* **Task objective**
Restate the entries below without a single change.

* **Records drawn from a dataset**
■ ■ ■ ■

(* ===== verification/ParamSuvm.v ===== *)
(** * The parameter server's table behind the paging layer

    Models [parameter_server_suvm/enclave_samples/trusted]: the table of
    [SimpleHashMap.h], kept in a block of the pool and reached through [Aptr]s,
    and [samples.cpp], which serves the requests from it.  The number of slots
    is an argument; the program's is [HASHMAPSIZE]. *)

From S2P Require Import Prelude Memory Mem5 Suvm SuvmInv Aptr FaceServer ParamServer.

Definition sizeof_item_tl : Z := 16.
Definition HASHMAPSIZE : Z := 512 * 1024 * 1024 / sizeof_item_tl.
Definition AVERAGE_TIMES : Z := 100000.

Record SuvmMap := mkSuvmMap {
  buckets : Z;
  map_aptr : Aptr;            (* m_aptr *)
  aptr_start_offset : Z;
  aptr_start_page : Z
}.

Section table.
Context `{Sgx} (size : Z).

Definition hash_key (k : Z) : Z := u64 k.

(** A field of the item a pointer points to, by its address. *)
Definition load_long (addr : Z) : M suvm Z := l ← load_block addr 8; mret (long_of_bytes l).
Definition store_long (addr v : Z) : M suvm unit := store_block addr (bytes_of_long v).

(** [for (size_t i=0;i<HASHMAPSIZE;i++)] of the constructor, [n] items from [i]
    on. *)
Fixpoint fill_loop (n : nat) (i : Z) (a : Aptr) : M suvm Aptr :=
  match n with
  | O => mret a
  | S n' =>
      r ← star a;
      if 4080 <? offset (m_aptr r.2) then fail EAbort
      else
        store_long r.1 i;;
        store_long (r.1 + sizeof_long) 0;;
        fill_loop n' (u64 (i + 1)) (on_aptr (λ a, MOVE_APTR a sizeof_item_tl) r.2)
  end.

(** [garbage] is the memory the member [m_aptr] is made of. *)
Definition HashMap_ctor (garbage : aptr_t) : M suvm SuvmMap :=
  b ← on_pool (memsys5Malloc (i32 (size * sizeof_item_tl)));
  if b =? 0 then fail EAbort
  else
    tmp ← Aptr_ctor b (size * sizeof_item_tl);
    a ← assign (Aptr_null garbage) (Some tmp);
    _ ← reset tmp;
    let start_offset := offset (m_aptr a) in
    let start_page := page (m_aptr a) in
    a ← fill_loop (Z.to_nat size) 0 (set_hint true a);
    mret (mkSuvmMap b a start_offset start_page).

(** The body of the destructor, and the member's. *)
Definition HashMap_dtor (hm : SuvmMap) : M suvm unit :=
  on_pool (memsys5Free (buckets hm));;
  _ ← reset (map_aptr hm);
  mret tt.

(** [get], which also increments: a pointer of its own for every slot it looks
    at. *)
Fixpoint get_loop (fuel : nat) (hm : SuvmMap) (k loc : Z) : M suvm unit :=
  match fuel with
  | O => fail EFuel
  | S fuel' =>
      tmp ← Aptr_ctor (buckets hm) (size * sizeof_item_tl);
      let tmp := on_aptr (λ a, MOVE_APTR a (u64 (loc * sizeof_item_tl))) (set_hint true tmp) in
      r ← star tmp;
      k' ← load_long r.1;
      if k' =? k then
        v ← load_long (r.1 + sizeof_long);
        store_long (r.1 + sizeof_long) (i64 (v + 1));;
        _ ← reset r.2;
        mret tt
      else
        _ ← reset r.2;
        get_loop fuel' hm k (u64 (loc + 1) mod size)
  end.
Definition get (fuel : nat) (hm : SuvmMap) (k : Z) : M suvm unit := get_loop fuel hm k (hash_key k).

(** [add], which nothing calls: the hint is set after the dereference. *)
Fixpoint add_loop (fuel : nat) (hm : SuvmMap) (k v i : Z) : M suvm unit :=
  match fuel with
  | O => fail EFuel
  | S fuel' =>
      let keyhash := hash_key (i64 (k + i)) in
      old_item ← Aptr_ctor (buckets hm + keyhash * sizeof_item_tl) sizeof_item_tl;
      r ← star old_item;
      k' ← load_long r.1;
      if (k' =? k) || (k' =? -1) then
        let old_item := set_hint true r.2 in
        store_long r.1 k;;
        store_long (r.1 + sizeof_long) v;;
        _ ← reset old_item;
        mret tt
      else
        _ ← reset r.2;
        add_loop fuel' hm k v (i32 (i + 1))
  end.
Definition add (fuel : nat) (hm : SuvmMap) (k v : Z) : M suvm unit := add_loop fuel hm k v 0.
End table.

(** ** The program *)

(** Its untrusted side has copies of the other server's routines. *)
Definition suvm_ocall_llc_test : Z → M untrusted Z := ocall_llc_test.
Definition suvm_counting_thread : nat → M untrusted unit := sgx_counting_thread.

Section program.
Context `{Sgx}.

Definition ecall_init_hashmap (garbage : aptr_t) : M suvm SuvmMap := HashMap_ctor HASHMAPSIZE garbage.

Definition suvm_test (hm : SuvmMap) (others : M untrusted unit) (rpc : bool)
    (ocall_freq times warmup : Z) : M (untrusted * suvm) Z :=
  test_llc_internal (get HASHMAPSIZE (Z.to_nat HASHMAPSIZE) hm) others rpc ocall_freq times warmup.
Definition ecall_test_llc_misses_warmup (hm : SuvmMap) (others : M untrusted unit) (rpc : bool)
    (ocall_freq : Z) : M (untrusted * suvm) Z := suvm_test hm others rpc ocall_freq 100 1.
Definition ecall_test_llc_misses_real (hm : SuvmMap) (others : M untrusted unit) (rpc : bool)
    (ocall_freq : Z) : M (untrusted * suvm) Z := suvm_test hm others rpc ocall_freq AVERAGE_TIMES 0.
End program.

■ ■ ■ ■

* **Output for this task**
(* ===== verification/ParamSuvm.v ===== *)
(** * The parameter server's table behind the paging layer

    Models [parameter_server_suvm/enclave_samples/trusted]: the table of
    [SimpleHashMap.h], kept in a block of the pool and reached through [Aptr]s,
    and [samples.cpp], which serves the requests from it.  The number of slots
    is an argument; the program's is [HASHMAPSIZE]. *)

From S2P Require Import Prelude Memory Mem5 Suvm SuvmInv Aptr FaceServer ParamServer.

Definition sizeof_item_tl : Z := 16.
Definition HASHMAPSIZE : Z := 512 * 1024 * 1024 / sizeof_item_tl.
Definition AVERAGE_TIMES : Z := 100000.

Record SuvmMap := mkSuvmMap {
  buckets : Z;
  map_aptr : Aptr;            (* m_aptr *)
  aptr_start_offset : Z;
  aptr_start_page : Z
}.

Section table.
Context `{Sgx} (size : Z).

Definition hash_key (k : Z) : Z := u64 k.

(** A field of the item a pointer points to, by its address. *)
Definition load_long (addr : Z) : M suvm Z := l ← load_block addr 8; mret (long_of_bytes l).
Definition store_long (addr v : Z) : M suvm unit := store_block addr (bytes_of_long v).

(** [for (size_t i=0;i<HASHMAPSIZE;i++)] of the constructor, [n] items from [i]
    on. *)
Fixpoint fill_loop (n : nat) (i : Z) (a : Aptr) : M suvm Aptr :=
  match n with
  | O => mret a
  | S n' =>
      r ← star a;
      if 4080 <? offset (m_aptr r.2) then fail EAbort
      else
        store_long r.1 i;;
        store_long (r.1 + sizeof_long) 0;;
        fill_loop n' (u64 (i + 1)) (on_aptr (λ a, MOVE_APTR a sizeof_item_tl) r.2)
  end.

(** [garbage] is the memory the member [m_aptr] is made of. *)
Definition HashMap_ctor (garbage : aptr_t) : M suvm SuvmMap :=
  b ← on_pool (memsys5Malloc (i32 (size * sizeof_item_tl)));
  if b =? 0 then fail EAbort
  else
    tmp ← Aptr_ctor b (size * sizeof_item_tl);
    a ← assign (Aptr_null garbage) (Some tmp);
    _ ← reset tmp;
    let start_offset := offset (m_aptr a) in
    let start_page := page (m_aptr a) in
    a ← fill_loop (Z.to_nat size) 0 (set_hint true a);
    mret (mkSuvmMap b a start_offset start_page).

(** The body of the destructor, and the member's. *)
Definition HashMap_dtor (hm : SuvmMap) : M suvm unit :=
  on_pool (memsys5Free (buckets hm));;
  _ ← reset (map_aptr hm);
  mret tt.

(** [get], which also increments: a pointer of its own for every slot it looks
    at. *)
Fixpoint get_loop (fuel : nat) (hm : SuvmMap) (k loc : Z) : M suvm unit :=
  match fuel with
  | O => fail EFuel
  | S fuel' =>
      tmp ← Aptr_ctor (buckets hm) (size * sizeof_item_tl);
      let tmp := on_aptr (λ a, MOVE_APTR a (u64 (loc * sizeof_item_tl))) (set_hint true tmp) in
      r ← star tmp;
      k' ← load_long r.1;
      if k' =? k then
        v ← load_long (r.1 + sizeof_long);
        store_long (r.1 + sizeof_long) (i64 (v + 1));;
        _ ← reset r.2;
        mret tt
      else
        _ ← reset r.2;
        get_loop fuel' hm k (u64 (loc + 1) mod size)
  end.
Definition get (fuel : nat) (hm : SuvmMap) (k : Z) : M suvm unit := get_loop fuel hm k (hash_key k).

(** [add], which nothing calls: the hint is set after the dereference. *)
Fixpoint add_loop (fuel : nat) (hm : SuvmMap) (k v i : Z) : M suvm unit :=
  match fuel with
  | O => fail EFuel
  | S fuel' =>
      let keyhash := hash_key (i64 (k + i)) in
      old_item ← Aptr_ctor (buckets hm + keyhash * sizeof_item_tl) sizeof_item_tl;
      r ← star old_item;
      k' ← load_long r.1;
      if (k' =? k) || (k' =? -1) then
        let old_item := set_hint true r.2 in
        store_long r.1 k;;
        store_long (r.1 + sizeof_long) v;;
        _ ← reset old_item;
        mret tt
      else
        _ ← reset r.2;
        add_loop fuel' hm k v (i32 (i + 1))
  end.
Definition add (fuel : nat) (hm : SuvmMap) (k v : Z) : M suvm unit := add_loop fuel hm k v 0.
End table.

(** ** The program *)

(** Its untrusted side has copies of the other server's routines. *)
Definition suvm_ocall_llc_test : Z → M untrusted Z := ocall_llc_test.
Definition suvm_counting_thread : nat → M untrusted unit := sgx_counting_thread.

Section program.
Context `{Sgx}.

Definition ecall_init_hashmap (garbage : aptr_t) : M suvm SuvmMap := HashMap_ctor HASHMAPSIZE garbage.

Definition suvm_test (hm : SuvmMap) (others : M untrusted unit) (rpc : bool)
    (ocall_freq times warmup : Z) : M (untrusted * suvm) Z :=
  test_llc_internal (get HASHMAPSIZE (Z.to_nat HASHMAPSIZE) hm) others rpc ocall_freq times warmup.
Definition ecall_test_llc_misses_warmup (hm : SuvmMap) (others : M untrusted unit) (rpc : bool)
    (ocall_freq : Z) : M (untrusted * suvm) Z := suvm_test hm others rpc ocall_freq 100 1.
Definition ecall_test_llc_misses_real (hm : SuvmMap) (others : M untrusted unit) (rpc : bool)
    (ocall_freq : Z) : M (untrusted * suvm) Z := suvm_test hm others rpc ocall_freq AVERAGE_TIMES 0.
End program.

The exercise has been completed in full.